Alfred set his own bags down as gently as possible – which turned out to be rather harshly, actually – before scrambling over to his brother and patting his shoulders awkwardly. "H-hey now, Matt. Come on, we're not lost. I can say we're a lot of things, but lost ain't one of them."

Matthew made a garbled noise behind his hands, the sound coming out muffled. "Please don't try to calm me down, Alfred."

He shifted his sneakers against the gravely cement before looking back to where he'd placed his groceries. No doubt that the dairy products were good and warm by now. Alfred glanced around before standing back up and moving to pick up the bags. He even grabbed a couple of the heavier ones that Matthew was carrying along the way. As he did so, his twin peeked up from his spot on the side of the road and cast a curious gaze at his brother. Alfred gripped his fingers tighter over the groceries, the weight now evident against him.

"Get up."

Matthew all but stared. "Why?"

"Because I found a short cut."

"… Where? When?"

Alfred turned to move, already making his way towards some broken boards by an alley way. "Do you wanna sit on the ground all night or will you follow me already? Man, you're such a slow poke." As Alfred began his descent down the trashy looking, narrow road, Matthew wiped his face off with his sweatshirt and slowly started picking up his groceries.

"What other choice do I have?" he muttered under his breath, just wanting to get this over with. Whenever Alfred got into one of those adventurous, explorer moods, Matthew found it best to just not fight against the current. He'd tried that once when they were smaller; it didn't end well was all he would ever have to say about that.

"How short is this short cut?" called out Matthew from a good distance away. Alfred continued forward, not even so much as bothering to turn around and look at him.

"About ten minutes," Alfred replied, lying between his teeth. Inside he got that panicky feeling again. Damn damn damn damn he KNEW IT he absolutely knew it.
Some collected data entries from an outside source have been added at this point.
(* ===== verification/HandoffGuards.v ===== *)
(** * Follow-up handoffs: what recovery may publish

    Every request that publishes (a commit, a push, a comment, the return of claims and the
    job that picks them up) comes right after a look at the task and at the lease; a push
    comes with fresh evidence of checkout, commit, pull request and remote; and a handoff
    has at most one marked comment, however often and from wherever recovery repeats. *)

From S2P Require Import Prelude JsString Interleave Handoff HandoffResume.

Open Scope string_scope.
Open Scope Z_scope.
Open Scope list_scope.

(** ** Publications and their evidence *)

Definition publishes (e : Event) : bool :=
  match e with
  | sent_commit _ _ | sent_push _ _ _ _ | sent_patch _ _ _ | sent_post _ _ | restored_claims _ _ | sent_job _ => true
  | _ => false
  end.
(** The last two answers: the task is not cancelled (or an operator authorized it), and the
    lease is not known to be lost. *)
Definition permitted (r : FollowupHandoffRecord) (l : list Event) : Prop :=
  exists l', if operator_authorized r then l = l' ++ [saw_lease false]
             else exists st, l = l' ++ [saw_task (task_id r) st; saw_lease false] /\ st <> Some CANCELLED.

(** The newest answer to a question *)
Definition newest {A} (f : Event -> option A) (l : list Event) : option A := last (omap f l).
Lemma newest_snoc {A} (f : Event -> option A) l e : newest f (l ++ [e]) = match f e with Some a => Some a | None => newest f l end.
Proof. unfold newest. rewrite omap_app. cbn. destruct (f e); [by rewrite last_snoc|by rewrite app_nil_r]. Qed.

Section Evidence.
Variable r : FollowupHandoffRecord.
Definition here (path branch : string) : bool := bool_decide (path = worktree_path r) && bool_decide (branch = branch_name r).
Definition attachment_answer (e : Event) : option WorktreeAttachment :=
  match e with saw_attachment p b a => if here p b then Some a else None | _ => None end.
Definition head_answer (e : Event) : option string :=
  match e with saw_head p c => if bool_decide (p = worktree_path r) then Some c else None | _ => None end.
Definition remote_answer (e : Event) : option (option string) :=
  match e with saw_remote p b h => if here p b then Some h else None | _ => None end.
Definition pull_answer (e : Event) : option PullRequest :=
  match e with saw_pull k p => if bool_decide (k = key_of r) then Some p else None | _ => None end.
(** The pull request has the refs the handoff was bound to. *)
Definition bound (l : list Event) : Prop :=
  (truthy_string (head_ref r) = None /\ truthy_string (base_ref r) = None)
  \/ exists p, newest pull_answer l = Some p /\ differs (head_ref r) (p_head p) = false /\ differs (base_ref r) (p_base p) = false.
(** The remote head is the one the agent built on, or an ancestor of the work. *)
Definition remote_ours (l : list Event) : Prop :=
  exists h, newest remote_answer l = Some h
    /\ (truthy_string h = None \/ h = head_sha r \/ exists x, h = Some x /\ saw_ancestor (worktree_path r) x true ∈ l).
Definition push_evidence (l : list Event) : Prop :=
  bound l /\ remote_ours l /\ newest attachment_answer l = Some attached
  /\ exists c, newest head_answer l = Some c /\ (phase r = committed -> commit_hash r = Some c).
End Evidence.

(** ** Steps and assertions *)

Definition appends (ok : Event -> Prop) (s s' : hub) : Prop := log s' = log s \/ exists e, log s' = log s ++ [e] /\ ok e.
(** Looks at a task or at the lease *)
Definition minor (e : Event) : Prop := match e with saw_task _ _ | saw_lease _ => True | _ => False end.

Definition same_place (r r' : FollowupHandoffRecord) : Prop :=
  key_of r' = key_of r /\ task_id r' = task_id r /\ worktree_path r' = worktree_path r /\ branch_name r' = branch_name r
  /\ target_repository r' = target_repository r /\ head_ref r' = head_ref r /\ base_ref r' = base_ref r /\ head_sha r' = head_sha r
  /\ incarnation r' = incarnation r /\ operator_authorized r' = operator_authorized r.
Lemma same_place_refl r : same_place r r.
Proof. done. Qed.
Lemma same_place_trans r1 r2 r3 : same_place r1 r2 -> same_place r2 r3 -> same_place r1 r3.
Proof. unfold same_place. intuition congruence. Qed.
Lemma same_place_advanced r r' changes g t : same_place r r' -> same_place r' (changes r') -> same_place r (advanced changes g t r').
Proof. intros H Hc. eapply same_place_trans; [exact H|]. eapply same_place_trans; [exact Hc|done]. Qed.

(** *** Programs that publish nothing *)

Definition silent (e : Event) : Prop := publishes e = false.
(** Looks at tasks and at the lease are among the events allowed. *)
Class Looks (ok : Event -> Prop) : Prop := looks : forall e, minor e -> ok e.
#[export] Instance looks_minor : Looks minor.
Proof. by intros e. Qed.
#[export] Instance looks_silent : Looks silent.
Proof. by intros []. Qed.

(** Every own step appends at most one event, which is [ok]; so what such steps and those
    of other processes keep, the program keeps. *)
Definition keeps (good : (hub -> hub) -> Prop) (ok : Event -> Prop) (P : hub -> Prop) : Prop :=
  (forall f s, good f -> P s -> P (f s)) /\ (forall s s', appends ok s s' -> P s -> P s').
Definition discreet (ok : Event -> Prop) {A} (m : M A) : Prop := forall good P, keeps good ok P ->
  etriple good (appends ok) P m (fun _ => P) (fun _ => P).
Lemma discreet_ret ok {A} (a : A) : discreet ok (mret a).
Proof. intros good P _. by apply etriple_ret. Qed.
Lemma discreet_throw ok {A} e : discreet ok (throw e : M A).
Proof. intros good P _. by apply etriple_throw. Qed.
Lemma discreet_bind ok {A B} (m : M A) (f : A -> M B) : discreet ok m -> (forall a, discreet ok (f a)) -> discreet ok (m ≫= f).
Proof. intros Hm Hf good P HP. eapply etriple_bind; [by apply Hm|]. intros a. by apply Hf. Qed.
Lemma discreet_catch ok {A} (m : M A) h : discreet ok m -> (forall e, discreet ok (h e)) -> discreet ok (catch m h).
Proof. intros Hm Hh good P HP. eapply etriple_catch; [by apply Hm|]. intros e. by apply Hh. Qed.
Lemma discreet_call ok {A} (f : hub -> A * hub) : (forall s, appends ok s (snd (f s))) -> discreet ok (call f).
Proof. intros H good P [Hg Hk]. apply etriple_call; [apply Hg|]. intros s Hs. split; [done|]. by eapply Hk. Qed.

Section Steps.
Context {ok : Event -> Prop} `{!Looks ok}.
Abbreviation fine := (discreet ok).

Lemma st_same {A} (f : hub -> A * hub) : (forall s, log (snd (f s)) = log s) -> fine (call f).
Proof. intros H. apply discreet_call. intros s. by left. Qed.
Lemma st_asks {A} (f : hub -> A) : fine (asks f).
Proof. by apply st_same. Qed.
Lemma st_or_throw {A} (r : result A) : fine (or_throw r).
Proof. destruct r; [apply discreet_ret|apply discreet_throw]. Qed.
Lemma st_external {A} (f : Outside -> result A) : fine (external f).
Proof. apply discreet_bind; [apply st_asks|intros ?; apply st_or_throw]. Qed.
Lemma st_uuid : fine randomUUID.
Proof. by apply st_same. Qed.
Lemma st_sends {A} svc e (f : hub -> A * hub) : (forall s, appends ok s (snd (f s))) -> fine (sends svc e f).
Proof.
  intros H. unfold sends. apply discreet_bind; [|intros [?|]; [apply discreet_ret|apply discreet_throw]]. apply discreet_call. intros s.
  specialize (H s). destruct (svc (outside s)); [by destruct (f s)|by left|done].
Qed.
Lemma st_sends_same {A} svc e (f : hub -> A * hub) : (forall s, log (snd (f s)) = log s) -> fine (sends svc e f).
Proof. intros H. apply st_sends. intros s. by left. Qed.
Lemma st_observes {A} (f : hub -> result A) e : (forall a, ok (e a)) -> fine (observes f e).
Proof.
  intros H. unfold observes. apply discreet_bind; [|intros ?; apply st_or_throw]. apply discreet_call. intros s.
  destruct (f s); [right; by eexists|by left].
Qed.
Lemma log_update k w set s : log (snd (update_row k w set s)) = log s.
Proof. unfold update_row. destruct (rows s !! k); [|done]. by destruct (w _). Qed.
Lemma log_delete k w s : log (snd (delete_row k w s)) = log s.
Proof. unfold delete_row. destruct (rows s !! k); [|done]. by destruct (w _). Qed.
Lemma st_advance r changes : fine (advanceFollowupHandoff r changes).
Proof.
  apply discreet_bind; [apply st_asks|intros t]. apply discreet_bind; [|intros ?; apply discreet_ret]. apply st_sends_same. intros s. apply log_update.
Qed.
Lemma st_finalize r : fine (finalizeFollowupHandoff r).
Proof. apply st_sends_same. intros s. apply log_delete. Qed.
Lemma st_withdraw r : fine (withdrawRestoredComments r).
Proof.
  unfold withdrawRestoredComments, withdrawPendingComments. destruct (splitHandoffRepository _) as [owner repo]. destruct (claim_ids r); [apply discreet_ret|]. by apply st_sends_same.
Qed.
Lemma st_task id : fine (getTaskState id).
Proof. apply st_observes. intros a. by apply looks. Qed.
Lemma st_lease : fine isOwnershipLost.
Proof. apply st_observes. intros a. by apply looks. Qed.
Lemma st_report r : fine (reportHandoffOnTaskTimeline r).
Proof. apply discreet_catch; [|intros ?; apply discreet_ret]. apply discreet_bind; [apply st_task|intros ?; apply discreet_ret]. Qed.
End Steps.
Create HintDb handoff_steps.
#[export] Hint Resolve st_asks st_or_throw st_external st_uuid st_advance st_finalize st_withdraw st_task st_lease st_report discreet_ret discreet_throw : handoff_steps.
#[export] Hint Extern 1 (Looks _) => typeclasses eauto : handoff_steps.
(** A program none of whose calls but those proved already does anything new *)
Ltac st_program :=
  repeat first
    [ solve [eauto 2 with handoff_steps]
    | match goal with
      | |- discreet _ (_ ≫= _) => apply discreet_bind; [|intros ?]
      | |- discreet _ (catch _ _) => apply discreet_catch; [|intros ?]
      | |- discreet _ (unless_held _ _ _) => apply discreet_bind; [|intros ?]
      | |- discreet _ (or_else _ _) => apply discreet_bind; [|intros ?]
      | |- discreet _ (observes _ _) => apply st_observes; done
      | |- discreet _ (match ?x with _ => _ end) => destruct x
      end ].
How could he possibly lead them both into the dark unknown just to get Matthew to stop crying or what may have about to have been crocodile tears? This wasn't productive at all. No, no, no. It was a thousand giant steps back from productive. And now Matthew was silent, dear merciful Jesus in heaven, he was so silent he must have just taken what Alfred had been saying for the truth.

There should've been a fortune cookie that said Steer clear of Alfred F. Jones. He's a big fat liar who is going to get you lost in the dark and possibly sexually molested by dumpster hobos.

At least everyone would get a fair warning before coming into contact with him. He let out all kinds of despairing sounds inside his mind but made sure to keep them there and only there when walking deeper into the alley, past crates and garbage and fences that looked awfully unstable.

"Just a few more minutes," he said and rearranged the larger bags in his arms. Alfred felt his voice lilt off at the end, not even able to keep up his charade to full capacity. Matthew hummed quietly in response but didn't make any other noise. Alfred smiled over his shoulder with big fat brother guilt in his tummy. "Almost there."

He turned the corner and froze mid-step, neck craning up in astonishment. He distantly heard footsteps approaching him from behind until they stopped as well, obviously for the same reason why he'd done it first in the first place. "Alfred…" Matthew uttered in horror.

"Not a problem," Alfred quipped quickly.

"B-but… Alfred, we have to go back. This is ridiculous. I don't know how you expect us to get past that with all of these bags, but it's not happening. Let's go back while there's still some light out," Matthew insisted and sneezed, dust from all of the dirty items littered about creeping into his nose.

Alfred walked up to a seemingly endless wall of crates, wood, old trinkets, and quite possibly a half-built tree house that just seemed out of place. Alfred knocked against the wooden boards. Huh. Nice and sturdy. He'd always wanted a tree house but could never keep the attention span to build one himself. He was actually very tempted to abandon the groceries and attempt to haul the ancient thing back to his house. Hey, it was about the size of his bedroom.

Who the hell shoved all this stuff like a dam in an alley way anyway?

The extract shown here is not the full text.